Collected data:
+ + + +

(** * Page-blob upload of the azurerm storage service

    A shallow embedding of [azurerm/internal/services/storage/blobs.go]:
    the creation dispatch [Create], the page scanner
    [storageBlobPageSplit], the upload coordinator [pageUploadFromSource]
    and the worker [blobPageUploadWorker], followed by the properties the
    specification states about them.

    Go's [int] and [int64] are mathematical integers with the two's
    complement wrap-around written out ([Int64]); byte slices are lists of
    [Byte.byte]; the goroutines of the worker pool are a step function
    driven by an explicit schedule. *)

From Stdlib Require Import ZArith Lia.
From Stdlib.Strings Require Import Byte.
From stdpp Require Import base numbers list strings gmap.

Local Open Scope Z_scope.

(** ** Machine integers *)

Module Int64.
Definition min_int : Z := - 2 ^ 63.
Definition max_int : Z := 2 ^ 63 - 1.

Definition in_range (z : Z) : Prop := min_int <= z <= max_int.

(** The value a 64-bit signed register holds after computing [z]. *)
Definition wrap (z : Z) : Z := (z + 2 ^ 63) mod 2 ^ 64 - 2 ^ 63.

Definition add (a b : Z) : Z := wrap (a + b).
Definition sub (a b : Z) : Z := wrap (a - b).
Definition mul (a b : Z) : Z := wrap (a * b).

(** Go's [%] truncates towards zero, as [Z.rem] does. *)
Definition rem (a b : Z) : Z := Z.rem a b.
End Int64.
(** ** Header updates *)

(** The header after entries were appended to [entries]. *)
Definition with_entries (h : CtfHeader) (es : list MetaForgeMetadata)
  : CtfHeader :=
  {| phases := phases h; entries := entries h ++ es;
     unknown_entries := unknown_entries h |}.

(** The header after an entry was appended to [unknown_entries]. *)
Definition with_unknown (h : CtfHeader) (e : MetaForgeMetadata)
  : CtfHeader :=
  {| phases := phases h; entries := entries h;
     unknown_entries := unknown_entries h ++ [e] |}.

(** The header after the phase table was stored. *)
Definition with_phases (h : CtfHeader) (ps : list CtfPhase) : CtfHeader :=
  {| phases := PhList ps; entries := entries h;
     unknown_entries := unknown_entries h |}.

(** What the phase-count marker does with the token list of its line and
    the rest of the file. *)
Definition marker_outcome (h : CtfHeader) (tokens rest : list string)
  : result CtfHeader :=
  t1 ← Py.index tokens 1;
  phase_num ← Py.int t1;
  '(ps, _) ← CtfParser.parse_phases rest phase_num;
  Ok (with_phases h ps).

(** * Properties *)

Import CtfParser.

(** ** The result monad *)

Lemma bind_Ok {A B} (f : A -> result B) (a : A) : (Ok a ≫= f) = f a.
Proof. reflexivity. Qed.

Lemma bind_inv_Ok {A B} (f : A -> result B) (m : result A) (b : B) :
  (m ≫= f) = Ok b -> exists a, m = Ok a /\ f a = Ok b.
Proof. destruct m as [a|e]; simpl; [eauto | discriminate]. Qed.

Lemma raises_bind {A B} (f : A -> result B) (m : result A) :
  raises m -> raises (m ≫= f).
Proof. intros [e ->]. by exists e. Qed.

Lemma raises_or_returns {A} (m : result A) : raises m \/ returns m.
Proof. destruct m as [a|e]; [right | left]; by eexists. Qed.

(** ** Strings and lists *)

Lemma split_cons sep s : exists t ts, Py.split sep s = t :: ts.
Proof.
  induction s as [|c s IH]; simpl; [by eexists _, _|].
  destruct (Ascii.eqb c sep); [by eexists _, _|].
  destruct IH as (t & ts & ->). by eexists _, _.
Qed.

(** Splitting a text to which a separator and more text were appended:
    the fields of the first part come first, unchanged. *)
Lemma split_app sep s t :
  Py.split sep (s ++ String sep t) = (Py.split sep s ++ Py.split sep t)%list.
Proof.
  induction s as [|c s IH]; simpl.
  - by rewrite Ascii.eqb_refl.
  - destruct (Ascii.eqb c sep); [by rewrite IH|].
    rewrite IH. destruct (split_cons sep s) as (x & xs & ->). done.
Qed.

+ + + +

Look through the records and gather each line with the word "MetaForgeMetadata".

Definition with_entries (h : CtfHeader) (es : list MetaForgeMetadata)
Definition with_unknown (h : CtfHeader) (e : MetaForgeMetadata)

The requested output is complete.